Ungobackable: Drinking Alcohol



After coming back from a fun road trip with my partner showing him the southwest desert one thing stood out from the trip beyond the normal beauty and good times with family. That is the firm commitment of not drinking alcohol that I took up, 3 years ago. There were many times when he had a glass of wine, wine which I like so much, I could easily have said yes, and no one would say anything. I would smell his glass, to enjoy the bouquet, but would and could say, “No, thanks.” I could also see where any alcohol infers that one is not comfortable with life… as it is. And my own personal observation that “wrong speech” is easier to slip into when one is relaxed with alcohol, in my case.
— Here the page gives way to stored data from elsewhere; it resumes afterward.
Record PDBBody := mkPDBBody { pb_MinAvailable : Z; pdb_Selector : gmap string string }.

Section Builders.
Context `{QuantityLib}.

(** ** Service *)

Definition service_port (cp : ContainerPort) : ServicePort :=
  mkServicePort (cp_Name cp) (cp_Port cp) (cp_Port cp) (cp_Protocol cp).

Definition service_selector (claw : Claw) : gmap string string :=
  list_to_map [("app.kubernetes.io/name", "claw"); ("app.kubernetes.io/instance", Name (Meta claw))]%string.

(** [None] is a panic of [PodTemplate]. *)
Definition buildService (claw : Claw) (adapter : RuntimeAdapter) : option (Obj Service) :=
  podTemplate ← adapter_PodTemplate adapter claw;
  let servicePorts := flat_map (fun c => map service_port (c_Ports c)) (Containers podTemplate) in
  Some (mkObj (new_meta (Name (Meta claw)) (Namespace (Meta claw)) (clawLabels claw) None)
          (mkService "None" (service_selector claw) servicePorts)).

(** ** Service account *)

Definition buildServiceAccount (claw : Claw) : Obj ServiceAccountBody :=
  let annotations :=
    match ServiceAccount (Spec claw) ≫= sa_Annotations with
    | Some a => if decide (map_to_list a = []) then None else Some a
    | None => None
    end in
  mkObj (new_meta (Name (Meta claw)) (Namespace (Meta claw)) (clawLabels claw) annotations)
    (mkServiceAccountBody (Some false)).

(** ** Role and binding *)

Definition needsRBAC (claw : Claw) : bool :=
  match SelfConfigure (Spec claw) with Some sc => sc_Enabled sc | None => false end.

Definition buildRole (claw : Claw) : Obj (list PolicyRule) :=
  mkObj (new_meta (Name (Meta claw)) (Namespace (Meta claw)) (clawLabels claw) None)
    [mkPolicyRule ["claw.prismer.ai"] ["claws"] ["get"] [Name (Meta claw)];
     mkPolicyRule ["claw.prismer.ai"] ["clawselfconfigs"] ["create"; "get"; "list"] []]%string.

Definition buildRoleBinding (claw : Claw) : Obj RoleBinding :=
  mkObj (new_meta (Name (Meta claw)) (Namespace (Meta claw)) (clawLabels claw) None)
    (mkRoleBinding (mkRoleRef "rbac.authorization.k8s.io" "Role" (Name (Meta claw)))
       [mkSubject "ServiceAccount" (serviceAccountName claw) (Namespace (Meta claw))]).

(** ** Network policy *)

Definition policy_of (claw : Claw) : option NetworkPolicySpec := Security (Spec claw) ≫= NetworkPolicy.

Definition networkPolicyEnabled (claw : Claw) : bool :=
  match policy_of claw with Some np => np_Enabled np | None => false end.

Definition namespace_labels (ns : string) : gmap string string := {["kubernetes.io/metadata.name"%string := ns]}.

Definition egress_rules (claw : Claw) : list NetworkPolicyRule :=
  [mkPolicyPeers [] [mkPolicyPort "UDP" 53; mkPolicyPort "TCP" 53];
   mkPolicyPeers [] [mkPolicyPort "TCP" 443]] ++
  map (fun cidr => mkPolicyPeers [IPBlockPeer cidr] []) (from_option AllowedEgressCIDRs [] (policy_of claw)).

Definition ingressEnabled (claw : Claw) : bool :=
  match Ingress (Spec claw) with Some i => in_Enabled i | None => false end.

Definition ingress_rules (claw : Claw) (gatewayPort : Z) : list NetworkPolicyRule :=
  let gwPort := [mkPolicyPort "TCP" (int32 gatewayPort)] in
  [mkPolicyPeers [PodPeer ∅] gwPort] ++
  map (fun ns => mkPolicyPeers [NamespacePeer (namespace_labels ns)] gwPort)
    (from_option AllowedIngressNamespaces [] (policy_of claw)) ++
  (if ingressEnabled claw then [mkPolicyPeers [NamespacePeer (namespace_labels "ingress-nginx")] gwPort] else []).

Definition instance_selector (claw : Claw) : gmap string string := {[LabelInstance := Name (Meta claw)]}.

Definition netpol_name (claw : Claw) : string := (Name (Meta claw) +:+ "-netpol")%string.

Definition buildNetworkPolicy (claw : Claw) (gatewayPort : Z) : Obj NetworkPolicyBody :=
  mkObj (new_meta (netpol_name claw) (Namespace (Meta claw)) (clawLabels claw) None)
    (mkNetworkPolicyBody (instance_selector claw) ["Ingress"; "Egress"]%string
       (ingress_rules claw gatewayPort) (egress_rules claw)).

(** ** Ingress, for a Claw whose ingress is enabled *)

Definition auth_annotations (claw : Claw) (i : IngressSpec) : gmap string string :=
  match BasicAuth i with
  | Some ba =>
      if ba_Enabled ba then
        list_to_map
          [("nginx.ingress.kubernetes.io/auth-type", "basic");
           ("nginx.ingress.kubernetes.io/auth-secret", ba_SecretName ba);
           ("nginx.ingress.kubernetes.io/auth-realm", "Authentication Required - " +:+ Name (Meta claw))]%string
      else ∅
  | None => ∅
  end.

Definition buildIngress (claw : Claw) (i : IngressSpec) (gatewayPort : Z) : Obj IngressBody :=
  let annotations := default ∅ (in_Annotations i) ∪ auth_annotations claw i in
  mkObj (new_meta (Name (Meta claw)) (Namespace (Meta claw)) (clawLabels claw) (Some annotations))
    (mkIngressBody
       [(Host i, [mkIngressPath "/" "Prefix" (Name (Meta claw)) (int32 gatewayPort)])]
       (if decide (ClassName i = ""%string) then None else Some (ClassName i))
       (match TLS i with Some secret => [([Host i], secret)] | None => [] end)).

(** ** Disruption budget *)

Definition pdbEnabled (claw : Claw) : bool :=
  match Availability (Spec claw) ≫= PDB with Some p => pdb_Enabled p | None => true end.

Definition buildPDB (claw : Claw) : Obj PDBBody :=
  let minAvailable :=
    match Availability (Spec claw) ≫= PDB with
    | Some p => if 0 <? MinAvailable p then MinAvailable p else 1
    | None => 1
    end in
  mkObj (new_meta (Name (Meta claw)) (Namespace (Meta claw)) (clawLabels claw) None)
    (mkPDBBody (int32 minAvailable) (instance_selector claw)).
End Builders.

(** ** The objects fit together

    The Service, the network policy and the disruption budget select the pods
    of the StatefulSet; the port the Ingress and the policy name is a port of
    the Service. *)

Section Fit.
Context `{QuantityLib}.

Definition template_labels (ss : StatefulSet) : gmap string string := default ∅ (pt_Labels (Template ss)).

Lemma labels_channels native fetch refs p skipped p' s :
  inject_channels native fetch refs p skipped = Some (Ok (p', s)) -> pt_Labels p' = pt_Labels p.
Proof.
  revert p skipped. induction refs as [|ref refs IH]; cbn; intros p skipped; [by intros [= -> ->]|].
  destruct (fetch (cr_Name ref)) as [channel| |]; [|by apply IH|done].
  case_if; [by apply IH|].
  destruct (buildChannelContainer channel ref native) as [c|]; [|done]. cbn.
  intros ->%IH. by destruct native.
Qed.

Lemma labels_bus claw rt port p p' : injectIPCBusIfNeeded claw rt port p = Some p' -> pt_Labels p' = pt_Labels p.
Proof.
  unfold injectIPCBusIfNeeded, injectIPCBusSidecar. repeat case_if; try by intros [= ->].
  destruct (ipc_bus_container claw rt port); [|done]. cbn. by intros [= <-].
Qed.

Lemma labels_archiver claw p p' : injectArchiverIfNeeded claw p = Some p' -> pt_Labels p' = pt_Labels p.
Proof.
  unfold injectArchiverIfNeeded. destruct (archive_of claw) as [[o a]|]; [|by intros [= ->]].
  case_if; [by intros [= ->]|]. destruct (archiver_container o a); [|done]. cbn. by intros [= <-].
Qed.

Lemma labels_credentials sha secrets claw p p' :
  injectCredentials sha secrets claw p = Ok p' -> pt_Labels p' = pt_Labels p.
Proof.
  unfold injectCredentials. destruct (Credentials (Spec claw)) as [creds|]; [|by intros [= ->]].
  case_if; [done|]. unfold add_secret.
  destruct (SecretRef creds) as [name|]; cbn; [destruct (secrets name); [|done]; cbn|]; by intros [= <-].
Qed.

(** The template carries the labels of the Claw. *)
Lemma build_labels w claw a p :
  build_template w claw a = Ok p -> clawLabels claw ⊆ default ∅ (pt_Labels p).
Proof.
  unfold build_template. destruct (adapter_PodTemplate a claw) as [base|]; [|done]. cbn [unpanic rbind].
  set (p0 := add_labels _ _).
  assert (clawLabels claw ⊆ default ∅ (pt_Labels p0)) as Hp0 by apply map_union_subseteq_l.
  clearbody p0. intros Hp.
  destruct (injectIPCBusIfNeeded _ _ _ p0) as [p1|] eqn:H1; [|done]. cbn [unpanic rbind] in Hp.
  destruct (inject_all_channels w claw p1) as [p2|] eqn:H2; [|done]. cbn [unpanic rbind] in Hp.
  destruct (injectArchiverIfNeeded claw p2) as [p3|] eqn:H3; [|done]. cbn [unpanic rbind] in Hp.
  destruct (injectCredentials _ _ claw p3) as [p4|] eqn:H4; [|done]. cbn [unpanic rbind] in Hp. simplify_eq.
  cbn [finish_template pt_Labels].
  rewrite (labels_credentials _ _ _ _ _ H4), (labels_archiver _ _ _ H3).
  unfold inject_all_channels, injectChannelSidecars in H2.
  destruct (inject_channels _ _ _ _ _) as [[[p' s]|]|] eqn:Hc; simplify_eq.
  by rewrite (labels_channels _ _ _ _ _ _ _ Hc), (labels_bus _ _ _ _ _ H1).
Qed.

Lemma selector_labels claw :
  service_selector claw ⊆ clawLabels claw /\ instance_selector claw ⊆ clawLabels claw.
Proof.
  unfold service_selector, instance_selector, clawLabels, LabelInstance. cbn [list_to_map foldr curry fst snd].
  split; apply map_subseteq_spec; intros k v;
    rewrite ?lookup_insert, ?lookup_singleton, ?lookup_empty; repeat case_decide; by simplify_eq.
Qed.

(** The port every adapter of the operator serves. *)
Lemma registry_port rt a spec :
  Get operator_registry rt = Some a -> runtimeSpec a = Some spec ->
  rs_Ports spec = [mkPort "gateway" (GatewayPort (DefaultConfig a)) "TCP"] /\
  int32 (GatewayPort (DefaultConfig a)) = GatewayPort (DefaultConfig a).
Proof.
  intros Ha Hs. apply registry_cases in Ha as [[-> ->]|[[-> ->]|[[-> ->]|[-> ->]]]]; cbn in Hs;
    unfold OpenClaw_runtimeSpec, HermesClaw_runtimeSpec, HermesRS_runtimeSpec, K8sOps_runtimeSpec in Hs;
    (destruct (resources _ _ _ _) as [res|]; [|done]); cbn in Hs; by simplify_eq.
Qed.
The added benefit of a clear mind in the morning, and less sinus! I feel I need to convey that alcohol has never really been a problem with me, except the usual early 20’s party phase of life. Alcoholism has been someone else’s problem, but has been the spice element that leaded to a difficult childhood in my case. Certainly, this has been a factor who has stayed my friend, but this would happen anyway as friends fall away naturally as you mature as with any wisdom path. I am firmly grounded in my intention, and it doesn’t feel like a sacrifice, thus saving me money and headaches while providing an easy entrance to meditation with more time freed up to do so. It also becomes obvious with practice and time that the precepts aren't just rules, but more of a way to direct one AWAY from more suffering. A wisdom intention becomes stronger, I have a clearer direction, finally. 



23 December, 2014

Help Buddhist Nuns — Plant Seeds of Metta

A Colorful Start to the Holidays by parking that moving van.

Happy Holidays! I can tell you from the moment I had met one of the Buddhist Nuns, it helped bring my practice down out of my brain to my heart. Female wisdom should be encouraged and now here is your chance to help then settle down and carry their original vision forward. Their Foundation is buying a rural piece of property, which will end up costing almost the same as what their were paying in rent each month. Even more help with the deposit or their monthly living costs will make this seem like it was meant to happen... Seamless dhamma. I know personally, when I saw their new rental property(same as what will end up buying), I felt it was a great match.  I even hear their neighbors warmly welcomed them, and want them to stay. Dhammaseed and their website have many of their dhamma talks by them. Be inspired and let a dana offering warm your holidays.